■ Problem to work on
From the line containing "Definition answer : HttpResponse" to the last line of the records below, repeat every line exactly and add nothing else.

■ Records to use

#[export] Instance api_crates : ApiCrates := {|
  claims_to_string _ := Some "{}";
  reference_values_to_string _ := Some "[]";
  response_to_string r := Some (string_of_list_byte (ciphertext r));
  error_information_to_string _ d := Some d;
  export_metrics _ := Some [] |}.

Definition fs0 : Fs := {|
  files := {[ ["p"] := str_bytes "allow"; ["r"; "default"; "key"; "1"] := str_bytes "secret" ]};
  dirs := {[ ["r"]; ["r"; "default"]; ["r"; "default"; "key"] ]} |}.
Definition w0 : World (I := nat) (X := unit) := {| w_fs := fs0; w_as := Handshake.Demo.svc0; w_ext := tt |}.
Definition repo : LocalFs := {| repo_dir_path := "/r" |}.
Definition configs : list PluginsConfig :=
  [PC_Sample {| item := "i" |}; PC_ResourceStorage (RC_LocalFs {| dir_path := "/r" |})].
Definition manager : gmap string (ClientPlugin (World (I := nat) (X := unit))) :=
  <["resource" := resource_plugin repo]> (<["sample" := sample_plugin]> ∅).
Definition core : ApiServer (I := nat) (X := unit) := {|
  plugin_manager := manager; policy_engine := {| opa_policy_path := "/p" |};
  admin_auth := @Build_Admin TokenDemo.jwt_simple (Some "adm"); token_verifier := TokenDemo.t0 |}.
Definition env : CallEnv := {| now := 0; uuid := "u"; rnd := JweDemo.rnd |}.

Definition request (base rest auth : string) (m : Method) : HttpRequest := {|
  http_method := m; http_path := "/kbs/v0/" +:+ base +:+ rest; query_string := "";
  match_info k := if String.eqb k "base_path" then Some base
                  else if String.eqb k "additional_path" then Some rest else None;
  cookie _ := None;
  headers h := if String.eqb h "Authorization" then Some auth else None |}.
Definition get_secret : HttpRequest := request "resource" "/default/key/1" "good" GET.
Definition post_secret : HttpRequest := request "resource" "/default/key/1" "good" POST.
Definition answer : HttpResponse := ok_body "application/json" (str_bytes "secret").
Definition w1 : World (I := nat) (X := unit) := (api env core get_secret [] w0).1.

Definition fs_managed : Fs := (local_fs_new {| dir_path := "/r" |} fs0).1.
Definition w_managed : World (I := nat) (X := unit) := {| w_fs := fs_managed; w_as := Handshake.Demo.svc0; w_ext := tt |}.

Lemma managed : plugin_manager_try_from configs w0 = (w_managed, Ok (plugin_manager core)).
Proof.
  assert (E : local_fs_new {| dir_path := "/r" |} (w_fs w0) = (fs_managed, Ok repo))
    by (vm_compute; reflexivity).
  unfold plugin_manager_try_from, configs.
  cbn [plugin_manager_from plugin_try_into resource_storage_try_from plugins_config_display].
  set (f := local_fs_new _) in *. clearbody f.
  unfold on_fs. exec. cbn in E. rewrite E. reflexivity.
Qed.
End AccessDemo.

■ Solution to the exercise
Definition answer : HttpResponse := ok_body "application/json" (str_bytes "secret").
Definition w1 : World (I := nat) (X := unit) := (api env core get_secret [] w0).1.

Definition fs_managed : Fs := (local_fs_new {| dir_path := "/r" |} fs0).1.
Definition w_managed : World (I := nat) (X := unit) := {| w_fs := fs_managed; w_as := Handshake.Demo.svc0; w_ext := tt |}.

Lemma managed : plugin_manager_try_from configs w0 = (w_managed, Ok (plugin_manager core)).
Proof.
  assert (E : local_fs_new {| dir_path := "/r" |} (w_fs w0) = (fs_managed, Ok repo))
    by (vm_compute; reflexivity).
  unfold plugin_manager_try_from, configs.
  cbn [plugin_manager_from plugin_try_into resource_storage_try_from plugins_config_display].
  set (f := local_fs_new _) in *. clearbody f.
  unfold on_fs. exec. cbn in E. rewrite E. reflexivity.
Qed.
End AccessDemo.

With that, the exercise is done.